McCabe’s breakthrough play, King of the Castle, won the highest accolades at the Dublin Theatre Festival, alongside Brian Friel’s Philadelphia, Here I Come!, while equally offending the conservative Catholics of the League of Decency in 1964. In 1977, RTE televised this controversial play about sex, greed and pride, in which a wealthy but impotent farmer recruits a younger virile man to impregnate his wife. RTE continued to give McCabe regular work: he wrote scripts for drama series The Riordans. He also wrote children’s books, and the non-fiction work Shadows from the Pale: Portrait of an Irish Town (1996). But perhaps the writing that comes nearest to the bone and displays his finest mastery of form and language is to be found in the Christ in the Fields trilogy: ‘Cancer’, ‘Heritage’ and ‘Seige’.

In 1973, McCabe rewrote these short stories as screenplays for RTE and they were shown under the title Victims. ‘Cancer’ is a perfect short story: like others he wrote, it turns on one devastating line and distills with great economy the universal existential themes faced by us all. It opens with a British Army helicopter swooping down to read a local car registration plate. McCabe worried it would be too expensive to film for television, but to their eternal credit RTE producers did not balk at McCabe’s clear-eyed portrayal of the bitter struggle as it was being fought out between the British security forces / UDR and the Provisional IRA with the inevitable involvement of local Protestant and Catholic farming communities along the border.

McCabe’s writing has not received the recognition it deserves because, at the height of the conflict, it was forthright and honest about the terrible fear and roiling hatred that seethed between close neighbours on both sides, and also about the reasons why these tensions ran so deep. When McCabe was interviewed by Colm Tóibín at Patrick McCabe’s surreal Flat Lake literary festival in Clones some years back, he told how Brian Friel had insisted they had a duty to write about the Troubles, so while others, including ‘famous Seamus’ Heaney, went on to write mostly about another time and place to great acclaim, McCabe set down in stark, bleak but irrefutably beautiful prose the truth about the war in Ireland as lived by its border people. These hard-bitten, hardworking characters drawn so vividly in his pages propel stories so compelling that it is impossible to look away, despite the frightening but inescapable violence they both suffer and initiate; it is a shock to close the book and discover they are not actually there.

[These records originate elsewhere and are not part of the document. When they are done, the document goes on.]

Lemma demo_fits (n n1 n2 : nat) :
  library_fits net (mesh_batch n n1 n2) (levels n n1 n2).
Proof.
  split; [|split; [|split]].
  - intros s Hs. cbn in Hs.
    repeat (apply elem_of_cons in Hs as [->|Hs]; [by eexists _, _|]).
    by apply elem_of_nil in Hs.
  - intros blk lvl s d' a x Hs Hd' Ha Hx.
    destruct lvl as [|[|[|lvl]]]; cbn in Hs; [| | |done];
      injection Hs as <-; cbn in Hd'; injection Hd' as <-;
      cbn in Ha; injection Ha as <-;
      cbn; unfold block_stub; rewrite Hx; cbn;
      (rewrite decide_True by done); by eexists.
  - intros pn x c i p Hx. subst p.
    destruct pn; cbn in *; unfold pool_stub; rewrite Hx; cbn;
      (rewrite decide_True by done); by eexists.
  - intros x fr c Hfr Hsfr Hx. cbn. unfold project_stub. rewrite Hx, Hsfr.
    rewrite decide_True by done. by eexists.
Qed.

(** Runs of the small instance: a complete run on two vertices; two scales
    only; a batch without [condition]; nine declared input channels. *)
Example demo_run :
  (forward (mesh_batch 2 1 1) (start net)).1 = Ok (zeros [2; 3]) /\
  length (calls (forward (mesh_batch 2 1 1) (start net)).2) = 22.
Proof. split; reflexivity. Qed.

Example demo_run_short :
  (forward (mesh_batch 2 1 1) (start net_short)).1 = Raise IndexError /\
  kind_of <$> calls (forward (mesh_batch 2 1 1) (start net_short)).2 =
    [KTransform; KTransform; KConv conv01; KConv conv02; KPool pool1;
     KConv conv11; KConv conv12; KPool pool2].
Proof. split; reflexivity. Qed.

Example demo_run_wide :
  (forward (mesh_batch 2 1 1) (start net_wide)).1 = Raise ShapeError /\
  kind_of <$> calls (forward (mesh_batch 2 1 1) (start net_wide)).2 =
    [KTransform; KTransform; KTransform; KConv conv01].
Proof. split; reflexivity. Qed.

(** C1 fails on a batch of one vertex: well-shaped attributes, a library
    that does its part, and an output of shape [(3,)], not [(1, 3)]. *)
Lemma forward_output_shape_counterexample :
  well_shaped net (mesh_batch 1 1 1) 1 /\
  library_fits net (mesh_batch 1 1 1) (levels 1 1 1) /\
  exists out,
    (forward (mesh_batch 1 1 1) (start net)).1 = Ok out /\
    shape out = [3] /\ shape out <> [1; 3].
Proof.
  split; [apply demo_well_shaped|]. split; [apply demo_fits|].
  exists (zeros [3]). split; [reflexivity|]. split; [reflexivity|discriminate].
Qed.

Lemma forward_output_shape_witness :
  exists x fr y out,
    last (new_calls (start net) (forward (mesh_batch 2 1 1) (start net)).2)
      = Some (Projected x fr (Ok y)) /\
    shape y = [2; 1; 3] /\
    (forward (mesh_batch 2 1 1) (start net)).1 = Ok out /\ out = squeeze y /\
    shape out = filter (fun k => k <> 1) [2; 1; 3] /\
    (2 <> 1 -> 1 = 1 -> shape out = [2; 3]).
Proof.
  apply (forward_output_shape (T:=types) (L:=library) [1; 2; 3] [1; 3] [1; 1] None None
           fresh net (mesh_batch 2 1 1) (start net) (levels 2 1 1) 2 1).
  - reflexivity.
  - apply same_params_refl.
  - cbn. lia.
  - reflexivity.
  - reflexivity.
  - apply demo_well_shaped.
  - apply demo_fits.
  - reflexivity.
Defined.

(** C2 fails as stated: with nine declared input channels [prepare_input]
    returns a tensor of width three and raises nothing; and a batch
    without [condition], where the declaration asks for the condition
    channel, ends in an attribute error, not a shape error. *)
Lemma assembled_channel_count_counterexample :
  (exists x sa,
     (prepare_input (mesh_batch 2 1 1) (start net_wide)).1 = Ok (x, sa) /\
     in_rep net_wide !! 1 = Some 9 /\ size x 1 = Ok 3) /\
  in_rep net !! 1 = Some 3 /\
  (forward (without_condition (mesh_batch 2 1 1)) (start net)).1 =
    Raise (AttributeError "condition").
Proof.
  split; [|split; reflexivity].
  exists (assembled net_wide (mesh_batch 2 1 1)), attrs_211.
  split; [reflexivity|]. split; reflexivity.
Qed.

Lemma assembled_channel_count_witness :
  size (assembled net_wide (mesh_batch 2 1 1)) 1 = Ok 3 /\
  (size (assembled net_wide (mesh_batch 2 1 1)) 1 = Ok 9 <-> 9 = 1 + 1 \/ 9 = 1 + 2).
Proof.
  apply (proj1 (assembled_channel_count (T:=types) (L:=library)
                  (mesh_batch 2 1 1) (start net_wide) (features 2) 2 1 3 9
                  eq_refl eq_refl eq_refl)).
  reflexivity.
Defined.

(** C3 fails as stated: the scalar slot of the geodesic channel holds
    [data.geo] as the zero tensor it is assigned into stores it, which is
    another number where the distance does not fit the default dtype. *)
Lemma feature_assembly_layout_counterexample :
  exists x g,
    feature_assembly net far_batch = Ok x /\ geo far_batch = Some g /\
    g !! 0 = Some 16777217%Z /\ get3 x 0 1 0 = Some 16777216%Z /\
    get3 x 0 1 0 <> g !! 0.
Proof.
  exists (assembled net far_batch), [16777217%Z; 16777219%Z].
  split; [reflexivity|]. split; [reflexivity|]. split; [reflexivity|].
  split; [reflexivity|]. vm_compute. discriminate.
Qed.

Lemma feature_assembly_layout_witness :
  shape (assembled net (mesh_batch 2 1 1)) = [2; 1 + 2; 3] /\
  get3 (assembled net far_batch) 0 1 0 = Some (to_float32 16777217) /\
  assembly_batch net (mesh_batch 2 1 1) = mesh_batch 2 1 1 /\
  self (prepare_input (mesh_batch 2 1 1) (start net)).2 = self (start net).
Proof.
  pose proof (feature_assembly_layout (T:=types) (L:=library)
                (mesh_batch 2 1 1) (start net) (assembled net (mesh_batch 2 1 1))
                (features 2) 2 1 3 3 eq_refl eq_refl eq_refl eq_refl eq_refl)
    as (_ & Hcond & Hbatch & Hself & _).
  pose proof (feature_assembly_layout (T:=types) (L:=library)
                far_batch (start net) (assembled net far_batch)
                (features 2) 2 1 3 3 eq_refl eq_refl eq_refl eq_refl eq_refl)
    as ((g & gs & Hg & Hgs & _ & _ & Hslot) & _).
  split; [exact (proj1 Hcond)|]. split; [|split; [exact Hbatch|exact Hself]].
  injection Hg as <-. injection Hgs as <-.
  exact (Hslot 0 0 ltac:(lia) ltac:(lia)).
Defined.




Lemma forward_single_vertex_witness :
  exists out,
    (forward (mesh_batch 1 1 1) (start net)).1 = Ok out /\
    shape out <> [1; 3] /\
    (1 = 1 -> shape out = [3]).
Proof.
  apply (forward_single_vertex (T:=types) (L:=library) [1; 2; 3] [1; 3] [1; 1] None None
           fresh net (mesh_batch 1 1 1) (start net) (levels 1 1 1) 1).
  - reflexivity.
  - apply same_params_refl.
  - cbn. lia.
  - reflexivity.
  - reflexivity.
  - apply demo_well_shaped.
  - apply demo_fits.
  - reflexivity.
Defined.

(** The complete run of the small instance makes the calls of the
    pipeline over three scales, and a second run on the state it leaves
    applies the three scale transforms again. *)
Example demo_pipeline :
  kind_of <$> new_calls (start net) (forward (mesh_batch 2 1 1) (start net)).2 =
    pipeline_kinds 3.
Proof. reflexivity. Qed.

Example demo_second_run :
  let d := mesh_batch 2 1 1 in
  let w1 := (forward d (start net)).2 in
  take 3 (new_calls w1 (forward d w1).2) = transform_call d <$> scale_transforms net /\
  (prepare_input d w1).1 = (prepare_input d (start net)).1.
Proof. split; reflexivity. Qed.

(** * Failures and edge cases on the small instance *)

Lemma feature_assembly_ignores_condition_witness :
  feature_assembly net_plain (with_condition (mesh_batch 2 1 1) None None) =
  feature_assembly net_plain (mesh_batch 2 1 1).
Proof.
  apply (feature_assembly_ignores_condition (T:=types) net_plain (mesh_batch 2 1 1)
           None None).
  intros (f & N & C & I & in1 & Hf & Hs & Hin & Hlt).
  cbn in Hf, Hin. simplify_eq. cbn in Hs. simplify_eq. lia.
Defined.

Lemma feature_assembly_well_formed_witness :
  tensor_wf (assembled net (mesh_batch 2 1 1)) /\
  exists k, (k = 1 \/ k = 2) /\
    shape (assembled net (mesh_batch 2 1 1)) = [2; 1 + k; 3] /\
    length (elems (assembled net (mesh_batch 2 1 1))) =
      length (elems (features 2)) + k * (2 * 3).
Proof.
  apply (feature_assembly_well_formed (T:=types) net (mesh_batch 2 1 1)
           (assembled net (mesh_batch 2 1 1)) (features 2) 2 1 3); reflexivity.
Defined.

Lemma forward_too_few_scales_witness :
  (forward (mesh_batch 2 1 1) (start net_short)).1 = Raise IndexError /\
  kind_of <$> new_calls (start net_short) (forward (mesh_batch 2 1 1) (start net_short)).2 =
    replicate 2 KTransform ++ take (3 * 2) (stage_kind <$> spec_pipeline).
Proof.
  apply (forward_too_few_scales (T:=types) (L:=library) (mesh_batch 2 1 1) (start net_short)
           (assembled net_short (mesh_batch 2 1 1)) (take 2 attrs_211)).
  - reflexivity.
  - cbn. lia.
  - apply all_returned_Forall. reflexivity.
Defined.

Lemma forward_reads_frame_last_witness :
  (forward (without_frame (mesh_batch 2 1 1)) (start net)).1 =
    Raise (AttributeError "frame") /\
  length (new_calls (start net) (forward (without_frame (mesh_batch 2 1 1)) (start net)).2)
    = 3 + 18.
Proof.
  pose proof (forward_reads_frame_last (T:=types) (L:=library)
                (without_frame (mesh_batch 2 1 1)) (start net) eq_refl) as (_ & _ & Hlast).
  split; [|reflexivity].
  apply Hlast; [apply all_returned_Forall|]; reflexivity.
Defined.

Lemma forward_needs_every_scale_witness :
  raises (forward (mesh_batch 2 1 1) (start net_deep)).1 /\
  Forall (fun c => kind_of c = KTransform)
    (new_calls (start net_deep) (forward (mesh_batch 2 1 1) (start net_deep)).2).
Proof.
  apply (forward_needs_every_scale (T:=types) (L:=library) (mesh_batch 2 1 1)
           (start net_deep) (Compose [ScaleMask 3; GemPrecomp (T:=types) 2 2 4])).
  - apply (list_elem_of_lookup_2 _ 3). reflexivity.
  - intros (d' & a & Hd & _).
    assert (apply_composed (Compose [ScaleMask 3; GemPrecomp (T:=types) 2 2 4])
              (mesh_batch 2 1 1) = Raise (LibraryError "no such level")) as Hr
      by reflexivity.
    rewrite Hr in Hd. discriminate Hd.
Defined.

Lemma forward_uses_three_scales_witness :
  (forward (with_mesh (mesh_batch 2 1 1) [2; 1; 1; 1]) (start net)).1 =
  (forward (with_mesh (mesh_batch 2 1 1) [2; 1; 1; 1]) (start net_deep)).1 /\
  same_layers
    (self (forward (with_mesh (mesh_batch 2 1 1) [2; 1; 1; 1]) (start net)).2)
    (self (forward (with_mesh (mesh_batch 2 1 1) [2; 1; 1; 1]) (start net_deep)).2).
Proof.
  apply (forward_uses_three_scales (T:=types) (L:=library)
           (with_mesh (mesh_batch 2 1 1) [2; 1; 1; 1]) (start net) (start net_deep)
           attrs_211 (attrs_211 ++ [(Some 3, 1, 4)])).
  - reflexivity.
  - split; by intros [].
  - reflexivity.
  - reflexivity.
  - reflexivity.
Defined.

Lemma forward_output_squeezed_witness :
  exists x fr y,
    frame (mesh_batch 2 1 1) = Some fr /\
    last (new_calls (start net) (forward (mesh_batch 2 1 1) (start net)).2) =
      Some (Projected x fr (Ok y)) /\
    elems (zeros [2; 3]) = elems y /\
    (1 ∉ shape (zeros [2; 3])) /\
    (shape (zeros [2; 3]) `sublist_of` shape y) /\
    numel (shape (zeros [2; 3])) = numel (shape y) /\
    (tensor_wf y -> tensor_wf (zeros [2; 3])).
Proof.
  apply (forward_output_squeezed (T:=types) (L:=library) (mesh_batch 2 1 1) (start net)
           (zeros [2; 3])).
  reflexivity.
Defined.

Lemma init_channel_flow_witness :
  exists in0 in1 out0 out1,
    [1; 3] !! 0 = Some in0 /\ [1; 3] !! 1 = Some in1 /\
    [1; 1] !! 0 = Some out0 /\ [1; 1] !! 1 = Some out1 /\
    flow_stages net spec_pipeline
      ({| sig_channels := in1; sig_order := in0; sig_level := 0 |}, []) =
    Some ({| sig_channels := out1; sig_order := out0; sig_level := 0 |}, []).
Proof.
  apply (init_channel_flow (T:=types) [1; 2; 3] [1; 3] [1; 1] None None fresh net).
  reflexivity.
Defined.

Lemma forward_skip_symmetry_witness :
  cat1 (call_output (nth_call 16)) (call_input (nth_call 5)) =
    Ok (call_input (nth_call 17)) /\
  ((exists n cu cc rest,
      shape (call_output (nth_call 16)) = n :: cu :: rest /\
      shape (call_input (nth_call 5)) = n :: cc :: rest /\
      shape (call_input (nth_call 17)) = n :: (cu + cc) :: rest) \/
   (shape (call_output (nth_call 16)) = [0] /\
    call_input (nth_call 17) = call_input (nth_call 5)) \/
   (shape (call_input (nth_call 5)) = [0] /\
    call_input (nth_call 17) = call_output (nth_call 16))).
Proof.
  apply (forward_skip_symmetry (T:=types) (L:=library) (mesh_batch 2 1 1) (start net)
           (zeros [2; 3])
           (call_input (nth_call 5)) (call_input (nth_call 16))
           (call_output (nth_call 16)) (call_input (nth_call 17))
           (Some 0, 2, 1) (Ok (call_output (nth_call 5))) (Ok (call_output (nth_call 17)))
           pool1 unpool1 conv03).
  - reflexivity.
  - by left.
  - apply (list_elem_of_lookup_2 _ 5). reflexivity.
  - apply (list_elem_of_lookup_2 _ 16). reflexivity.
  - apply (list_elem_of_lookup_2 _ 17). reflexivity.
Defined.

(** The failures of the small instance: a library call that raises is the
    last call of its run; the constructor refuses a declaration of one
    entry. *)
Example demo_outcomes :
  call_exn <$> new_calls (start net_wide) (forward (mesh_batch 2 1 1) (start net_wide)).2 =
    [None; None; None; Some ShapeError] /\
  __init__ [1; 2; 3] [1] [1; 1] None None fresh = Raise IndexError /\
  feature_assembly net (with_condition (mesh_batch 2 1 1) (Some [5%Z]) (Some [1%Z; 0%Z])) =
    Raise IndexError.
Proof. repeat split; reflexivity. Qed.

One such character is Dinny McMahon, who reaches over a Protestant bar counter in ‘Cancer’ to throw good whiskey down the sink, saying ‘I’d as lief drink with pigs’, having heard UDR man George Hawthorne whipping up anti-Catholic hatred in the snug. Dinny appears again in ‘Heritage’, grimly facing down the local gentry Colonel Armstrong in front of his hunting party. When the colonel declares his hunting and shooting rights ‘for this townland and all the townlands from Inver to Corrawhinny’, Dinny replies: ‘Well I have shooting rights here in my two hands, that’s how you got yours, and if you want now I’ll show you how it works.’ He then raises the gun and points it directly at the colonel’s head. Armstrong backs off, declaring Dinny a lunatic. ‘We’ve hunted this stretch before’, he says, to which his Catholic gun-dog trainer replies: ‘Before Sixty-Nine.’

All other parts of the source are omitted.